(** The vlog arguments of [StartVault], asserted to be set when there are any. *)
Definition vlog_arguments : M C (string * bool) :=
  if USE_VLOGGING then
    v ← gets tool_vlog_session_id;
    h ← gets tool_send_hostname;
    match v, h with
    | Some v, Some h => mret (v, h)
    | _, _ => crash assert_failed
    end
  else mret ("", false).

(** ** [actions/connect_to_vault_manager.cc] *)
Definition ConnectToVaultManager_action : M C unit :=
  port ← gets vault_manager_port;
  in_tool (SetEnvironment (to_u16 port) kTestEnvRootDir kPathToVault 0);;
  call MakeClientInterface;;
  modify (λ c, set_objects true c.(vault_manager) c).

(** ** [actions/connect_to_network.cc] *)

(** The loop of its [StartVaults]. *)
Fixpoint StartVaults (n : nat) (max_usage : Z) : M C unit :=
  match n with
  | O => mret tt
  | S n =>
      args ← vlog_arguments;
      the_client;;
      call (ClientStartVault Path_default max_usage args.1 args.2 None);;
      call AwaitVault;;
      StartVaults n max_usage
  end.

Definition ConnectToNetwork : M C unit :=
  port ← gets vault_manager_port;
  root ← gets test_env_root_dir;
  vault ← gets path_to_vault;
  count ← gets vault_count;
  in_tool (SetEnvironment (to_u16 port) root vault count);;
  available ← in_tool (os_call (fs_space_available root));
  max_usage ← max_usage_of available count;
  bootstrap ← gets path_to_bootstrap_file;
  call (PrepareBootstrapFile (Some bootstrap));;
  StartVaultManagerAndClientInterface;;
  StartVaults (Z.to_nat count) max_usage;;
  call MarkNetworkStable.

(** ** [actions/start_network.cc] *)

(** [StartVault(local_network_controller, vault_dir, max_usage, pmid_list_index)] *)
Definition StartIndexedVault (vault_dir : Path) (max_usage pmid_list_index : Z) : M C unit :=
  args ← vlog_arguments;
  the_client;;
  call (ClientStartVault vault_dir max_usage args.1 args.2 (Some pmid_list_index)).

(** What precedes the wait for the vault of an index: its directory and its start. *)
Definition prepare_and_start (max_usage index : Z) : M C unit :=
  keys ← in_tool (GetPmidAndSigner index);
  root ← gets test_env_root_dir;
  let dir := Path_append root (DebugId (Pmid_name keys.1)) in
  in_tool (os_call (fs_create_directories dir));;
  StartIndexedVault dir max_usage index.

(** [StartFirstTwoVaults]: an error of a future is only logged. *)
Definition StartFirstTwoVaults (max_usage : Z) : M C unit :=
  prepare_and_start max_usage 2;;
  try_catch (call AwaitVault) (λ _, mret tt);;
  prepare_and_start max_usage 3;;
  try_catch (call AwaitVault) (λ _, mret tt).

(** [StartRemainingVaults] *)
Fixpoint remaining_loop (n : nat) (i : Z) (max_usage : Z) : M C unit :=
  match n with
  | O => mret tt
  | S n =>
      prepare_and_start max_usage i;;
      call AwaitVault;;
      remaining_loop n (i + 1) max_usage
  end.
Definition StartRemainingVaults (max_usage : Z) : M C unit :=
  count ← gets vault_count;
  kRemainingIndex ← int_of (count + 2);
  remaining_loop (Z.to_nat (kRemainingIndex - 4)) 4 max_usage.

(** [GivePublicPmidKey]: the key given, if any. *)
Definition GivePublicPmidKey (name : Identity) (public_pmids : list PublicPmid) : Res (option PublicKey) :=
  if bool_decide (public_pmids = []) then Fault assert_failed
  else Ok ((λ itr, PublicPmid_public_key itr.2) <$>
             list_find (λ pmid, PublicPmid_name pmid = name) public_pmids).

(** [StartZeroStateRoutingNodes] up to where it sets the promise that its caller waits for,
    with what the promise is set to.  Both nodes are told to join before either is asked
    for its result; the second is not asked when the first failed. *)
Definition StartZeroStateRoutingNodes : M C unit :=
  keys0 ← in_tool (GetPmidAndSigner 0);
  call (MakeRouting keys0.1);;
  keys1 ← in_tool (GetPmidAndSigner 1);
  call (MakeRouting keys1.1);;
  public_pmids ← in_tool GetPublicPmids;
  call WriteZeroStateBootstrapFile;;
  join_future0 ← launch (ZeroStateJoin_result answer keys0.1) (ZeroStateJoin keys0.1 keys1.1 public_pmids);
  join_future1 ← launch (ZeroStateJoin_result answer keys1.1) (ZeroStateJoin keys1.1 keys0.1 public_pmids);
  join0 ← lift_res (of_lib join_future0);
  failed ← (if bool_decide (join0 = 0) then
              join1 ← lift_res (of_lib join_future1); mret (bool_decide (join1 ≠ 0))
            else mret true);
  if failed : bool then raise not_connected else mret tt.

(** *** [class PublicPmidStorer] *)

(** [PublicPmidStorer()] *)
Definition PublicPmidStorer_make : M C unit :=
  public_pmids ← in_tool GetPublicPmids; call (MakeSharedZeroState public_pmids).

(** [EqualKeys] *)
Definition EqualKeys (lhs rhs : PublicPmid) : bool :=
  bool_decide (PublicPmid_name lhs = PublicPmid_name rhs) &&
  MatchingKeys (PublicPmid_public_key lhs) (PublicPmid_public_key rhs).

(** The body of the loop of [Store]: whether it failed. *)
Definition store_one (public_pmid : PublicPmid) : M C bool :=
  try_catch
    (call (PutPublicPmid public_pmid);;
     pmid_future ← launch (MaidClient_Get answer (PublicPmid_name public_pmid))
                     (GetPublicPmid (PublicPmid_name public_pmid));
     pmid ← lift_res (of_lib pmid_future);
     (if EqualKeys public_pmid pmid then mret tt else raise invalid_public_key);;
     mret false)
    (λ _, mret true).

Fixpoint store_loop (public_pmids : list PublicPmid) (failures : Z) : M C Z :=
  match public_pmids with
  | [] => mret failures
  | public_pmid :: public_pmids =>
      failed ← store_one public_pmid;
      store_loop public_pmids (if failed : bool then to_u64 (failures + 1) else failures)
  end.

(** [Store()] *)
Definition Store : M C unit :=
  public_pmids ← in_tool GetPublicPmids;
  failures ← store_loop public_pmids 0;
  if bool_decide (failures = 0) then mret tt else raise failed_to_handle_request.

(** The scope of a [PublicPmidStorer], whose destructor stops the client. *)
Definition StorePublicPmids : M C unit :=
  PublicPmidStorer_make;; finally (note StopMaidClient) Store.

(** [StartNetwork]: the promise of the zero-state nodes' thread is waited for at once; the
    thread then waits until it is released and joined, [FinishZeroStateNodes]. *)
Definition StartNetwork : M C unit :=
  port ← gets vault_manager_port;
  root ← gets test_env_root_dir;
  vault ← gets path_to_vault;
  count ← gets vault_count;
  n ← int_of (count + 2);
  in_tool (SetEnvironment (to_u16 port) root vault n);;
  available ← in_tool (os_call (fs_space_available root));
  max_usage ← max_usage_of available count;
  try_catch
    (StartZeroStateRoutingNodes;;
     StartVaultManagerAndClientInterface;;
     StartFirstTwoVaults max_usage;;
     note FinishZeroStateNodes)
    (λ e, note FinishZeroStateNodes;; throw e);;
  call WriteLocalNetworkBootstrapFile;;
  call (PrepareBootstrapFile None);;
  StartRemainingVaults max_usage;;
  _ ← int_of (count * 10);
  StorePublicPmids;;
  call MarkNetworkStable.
________________
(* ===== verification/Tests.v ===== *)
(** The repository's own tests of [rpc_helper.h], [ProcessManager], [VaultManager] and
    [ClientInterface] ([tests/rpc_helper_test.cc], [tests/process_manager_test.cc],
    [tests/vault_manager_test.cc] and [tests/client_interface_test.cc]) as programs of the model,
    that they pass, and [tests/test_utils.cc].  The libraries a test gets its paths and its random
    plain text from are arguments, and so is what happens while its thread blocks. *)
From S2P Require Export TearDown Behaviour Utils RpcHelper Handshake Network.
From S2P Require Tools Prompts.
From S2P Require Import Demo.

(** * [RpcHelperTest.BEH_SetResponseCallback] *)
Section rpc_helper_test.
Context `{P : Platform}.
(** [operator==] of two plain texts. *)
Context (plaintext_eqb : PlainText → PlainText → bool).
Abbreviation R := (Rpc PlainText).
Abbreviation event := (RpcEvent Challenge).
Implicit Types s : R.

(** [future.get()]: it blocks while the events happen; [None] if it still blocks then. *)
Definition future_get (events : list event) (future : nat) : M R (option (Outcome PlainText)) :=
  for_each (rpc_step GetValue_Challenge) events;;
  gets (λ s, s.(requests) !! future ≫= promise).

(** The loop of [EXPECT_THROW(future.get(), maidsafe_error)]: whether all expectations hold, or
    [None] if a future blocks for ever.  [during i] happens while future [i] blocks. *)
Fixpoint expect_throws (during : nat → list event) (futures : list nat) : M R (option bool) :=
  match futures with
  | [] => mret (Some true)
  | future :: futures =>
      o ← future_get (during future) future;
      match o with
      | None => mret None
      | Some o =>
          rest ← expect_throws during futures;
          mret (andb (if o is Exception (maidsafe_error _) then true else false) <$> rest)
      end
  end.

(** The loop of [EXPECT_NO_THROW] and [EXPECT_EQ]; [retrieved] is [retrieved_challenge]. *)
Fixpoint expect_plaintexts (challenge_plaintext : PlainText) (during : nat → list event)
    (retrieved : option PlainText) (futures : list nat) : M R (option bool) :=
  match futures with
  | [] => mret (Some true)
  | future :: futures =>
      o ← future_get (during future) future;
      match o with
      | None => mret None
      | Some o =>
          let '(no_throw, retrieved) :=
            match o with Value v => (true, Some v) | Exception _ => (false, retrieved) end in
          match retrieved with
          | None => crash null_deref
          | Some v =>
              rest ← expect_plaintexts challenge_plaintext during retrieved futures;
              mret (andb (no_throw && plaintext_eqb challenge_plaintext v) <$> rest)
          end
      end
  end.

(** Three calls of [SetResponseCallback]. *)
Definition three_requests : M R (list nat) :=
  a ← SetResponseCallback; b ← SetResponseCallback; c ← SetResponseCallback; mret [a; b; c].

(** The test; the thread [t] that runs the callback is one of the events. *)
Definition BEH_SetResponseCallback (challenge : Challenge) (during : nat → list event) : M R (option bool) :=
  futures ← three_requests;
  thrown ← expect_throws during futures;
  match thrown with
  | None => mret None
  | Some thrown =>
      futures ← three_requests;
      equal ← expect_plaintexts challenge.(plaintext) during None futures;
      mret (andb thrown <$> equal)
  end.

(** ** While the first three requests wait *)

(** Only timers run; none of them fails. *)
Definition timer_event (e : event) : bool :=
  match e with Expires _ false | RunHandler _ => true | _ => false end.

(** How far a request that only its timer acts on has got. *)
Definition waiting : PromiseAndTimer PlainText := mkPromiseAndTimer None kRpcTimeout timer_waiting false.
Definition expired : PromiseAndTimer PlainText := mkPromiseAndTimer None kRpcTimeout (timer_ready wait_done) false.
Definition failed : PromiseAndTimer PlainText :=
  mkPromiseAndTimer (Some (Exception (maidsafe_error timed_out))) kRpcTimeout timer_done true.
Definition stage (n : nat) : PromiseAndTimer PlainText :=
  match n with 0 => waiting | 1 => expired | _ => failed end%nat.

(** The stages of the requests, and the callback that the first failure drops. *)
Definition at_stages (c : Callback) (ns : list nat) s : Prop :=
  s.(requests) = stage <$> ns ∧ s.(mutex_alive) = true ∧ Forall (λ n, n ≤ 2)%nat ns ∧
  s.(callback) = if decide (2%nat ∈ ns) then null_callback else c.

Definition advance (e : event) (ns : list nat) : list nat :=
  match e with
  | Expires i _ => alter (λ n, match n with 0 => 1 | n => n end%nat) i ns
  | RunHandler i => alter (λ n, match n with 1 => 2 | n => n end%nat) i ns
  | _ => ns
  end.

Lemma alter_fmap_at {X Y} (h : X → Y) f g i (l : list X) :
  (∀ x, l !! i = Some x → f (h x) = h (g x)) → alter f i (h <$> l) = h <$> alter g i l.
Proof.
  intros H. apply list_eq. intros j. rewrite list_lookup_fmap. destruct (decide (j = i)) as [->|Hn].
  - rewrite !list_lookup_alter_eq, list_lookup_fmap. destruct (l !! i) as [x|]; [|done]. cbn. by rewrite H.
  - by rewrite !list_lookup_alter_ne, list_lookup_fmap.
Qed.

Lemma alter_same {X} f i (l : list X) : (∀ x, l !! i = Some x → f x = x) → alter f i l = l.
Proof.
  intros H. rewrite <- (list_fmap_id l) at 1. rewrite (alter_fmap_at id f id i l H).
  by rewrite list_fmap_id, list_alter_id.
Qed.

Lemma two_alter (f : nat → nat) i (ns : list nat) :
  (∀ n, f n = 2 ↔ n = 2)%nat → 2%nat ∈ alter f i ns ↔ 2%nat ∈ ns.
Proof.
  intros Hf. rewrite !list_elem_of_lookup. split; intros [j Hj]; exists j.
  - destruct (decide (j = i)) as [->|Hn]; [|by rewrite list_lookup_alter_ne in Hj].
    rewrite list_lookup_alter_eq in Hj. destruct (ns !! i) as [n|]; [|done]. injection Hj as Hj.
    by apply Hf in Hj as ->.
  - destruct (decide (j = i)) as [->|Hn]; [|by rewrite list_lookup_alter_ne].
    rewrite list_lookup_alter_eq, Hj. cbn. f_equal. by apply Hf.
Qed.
________________
Exercise>
Report each line of the data in which "intros" occurs.

Solved exercise>
  intros H. apply list_eq. intros j. rewrite list_lookup_fmap. destruct (decide (j = i)) as [->|Hn].
  intros H. rewrite <- (list_fmap_id l) at 1. rewrite (alter_fmap_at id f id i l H).
  intros Hf. rewrite !list_elem_of_lookup. split; intros [j Hj]; exists j.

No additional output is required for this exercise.